Central to theme there’s a generational rift at play. Alma is a Gen-Xer with a lavish lifestyle of elegant intellectual mixed with alcohol abuse. Hank is a bearded millennial who unashamedly flirts with all women, younger or older. And Maggie is a Gen-Zer who lives with a non-binary law student and takes every opportunity to organise protests. But this is also not the thesis.
Guadagnino’s, and his writer Nora Garrett, make a point to highlight the similarities between those three. As different as they like to say their generations are (right at the start the three are having a conversation about that), it’s the privilege that unites them. All three, educated in the best and most expensive universities in the world, revel in the fact that their minority status (to the exception of Hank who is white, cis-male, and straight) means nothing in the face of their social status. Even Maggie who boldly brings up her queerness and race, suffers from the fact that she’s actually a mediocre student with rich parents who have donated a fortune to the University. But that is also not the thesis.
Then there’s Guadagnino’s deliberate misdirection. The credits at the start are made in the style of all Woody Allen films, a wink so blatant it has to be a reference. But the point isn’t to elevate Allen and his fall from grace, but to point him out as a frame of reference. For most of the film it feels like Maggie lied about what happened, but close to the end another piece of information shifts the tables. Secrets are found in the most unexpected places (an old love letter hidden in a bathroom cupboard? Pills inside a box of files?) but they mean nothing out of context, which is exactly why Guadagnino puts them there. A way for us to question our tendency to over analyse things we know nothing about.
In spite of all these complex ideas, After The Hunt is probably Guadagnino’s weakest film. A far-cry from the exciting excess of Challengers, the heartbreaking romanticism of Bones and All or the ecstatic experimentation of Queer. It feels like he needed more depth to make an impact. It flies too close to the sun to be misunderstood as a critique of “cancel culture” when in fact, when you look at the thesis, it’s a reminder that three generations of rich spoiled people will always react in the same selfish way.

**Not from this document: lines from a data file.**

Lemma slot_free did' eid' : ev_at t did' eid' d e -> did' = did /\ eid' = eid.
Proof.
  intros H. destruct Hslot as [H1|[E _]]; [|by destruct H as (_ & _ & E' & _); rewrite E in E'].
  destruct H as ((_ & _ & H3) & _ & _ & H4), H1 as ((_ & _ & H5) & _ & _ & H6). split; congruence.
Qed.

Lemma set_event_ok : (event_valid x = true -> event_device x = did /\ 0 <= eid < event_count (device t d)) -> tables_ok (set_event d e x t).
Proof.
  intros Hx. destruct Hok as [K1 K2 K3 K4 K5]. split; [exact K1| |..|exact K4|exact K5].
  - intros did' eid' d' e1 e2 H1 H2. destruct (decide ((d', e1) = (d, e))) as [Q1|N1], (decide ((d', e2) = (d, e))) as [Q2|N2].
    + congruence.
    + injection Q1 as -> ->. apply set_event_same in H1 as (_ & -> & ->). apply set_event_other in H2; [|done]. destruct Hslot as [Hs|[_ Hn]]; [by apply (K2 did eid d)|by destruct (Hn _ _ H2)].
    + injection Q2 as -> ->. apply set_event_same in H2 as (_ & -> & ->). apply set_event_other in H1; [|done]. destruct Hslot as [Hs|[_ Hn]]; [by apply (K2 did eid d)|by destruct (Hn _ _ H1)].
    + apply set_event_other in H1, H2; try done. by apply (K2 did' eid' d').
  - intros d' e' Hd' He'. rewrite event_set. change (device (set_event d e x t)) with (device t). destruct (Z.eqb_spec d' d) as [->|], (Z.eqb_spec e' e) as [->|]; cbn [andb]; try by apply K3.
    intros Hv. destruct (Hx Hv) as [Hdev Hc]. destruct Hd as (_ & H2 & H3). split_and!; [done|congruence|lia..].
Qed.

Lemma set_event_maps : (event_valid x = true -> event_device x = did /\ 0 <= eid < event_count (device t d)) ->
  dev_map (set_event d e x t) = dev_map t /\ coll_map (set_event d e x t) = coll_map t /\
  forall did' eid', ev_map (set_event d e x t) did' eid' =
    if (did' =? did) && (eid' =? eid) then if event_valid x then Some (event_lpi x, event_collection x) else None else ev_map t did' eid'.
Proof.
  intros Hx. pose proof (set_event_ok Hx) as Hok'. split_and!; [done..|]. intros did' eid'. apply option_eq. intros y. rewrite (ev_map_some _ Hok').
  destruct ((did' =? did) && (eid' =? eid)) eqn:E.
  - assert (did' = did /\ eid' = eid) as [-> ->] by lia. split.
    + intros (d' & e' & H & ->). destruct (decide ((d', e') = (d, e))) as [[= -> ->]|N].
      * apply set_event_same in H as (-> & _). by rewrite event_set, !Z.eqb_refl.
      * exfalso. apply set_event_other in H; [|done]. destruct Hslot as [Hs|[_ Hn]]; [|by destruct (Hn _ _ H)]. apply N.
        pose proof (find_event_at t Hok did eid d e Hs) as E1. rewrite (find_event_at t Hok did eid d' e' H) in E1. by injection E1 as -> ->.
    + destruct (event_valid x) eqn:Ev; [|done]. intros [= <-]. exists d, e. rewrite event_set, !Z.eqb_refl. split; [by apply set_event_same|done].
  - rewrite (ev_map_some t Hok). split; intros (d' & e' & H & ->); exists d', e'; destruct (decide ((d', e') = (d, e))) as [[= -> ->]|N].
    + apply set_event_same in H as (_ & -> & ->). lia.
    + pose proof (proj1 (set_event_other _ _ _ _ N) H). rewrite event_set. replace ((d' =? d) && (e' =? e)) with false; [done|].
      destruct (Z.eqb_spec d' d) as [->|], (Z.eqb_spec e' e) as [->|]; done.
    + apply slot_free in H as [-> ->]. lia.
    + split; [by apply set_event_other|]. rewrite event_set. replace ((d' =? d) && (e' =? e)) with false; [done|].
      destruct (Z.eqb_spec d' d) as [->|], (Z.eqb_spec e' e) as [->|]; done.
Qed.
End Entry.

The point is not if Hank did it or not. Of course we also trust the victim. The point is how no one seems to understand how to navigate these complicated traumatic situations without veering towards a vague political statement. For a personal and emotional account of what happens to the victim of sexual abuse, earlier this year Sorry, Baby came out and it’s a vastly superior film. After The Hunt is not about that, but that’s only evident when you constantly question it, as you’re supposed to.
Verdict: 4 out of 5
For curious philosophers who have once been accused of suffering from lack of emotional empathy.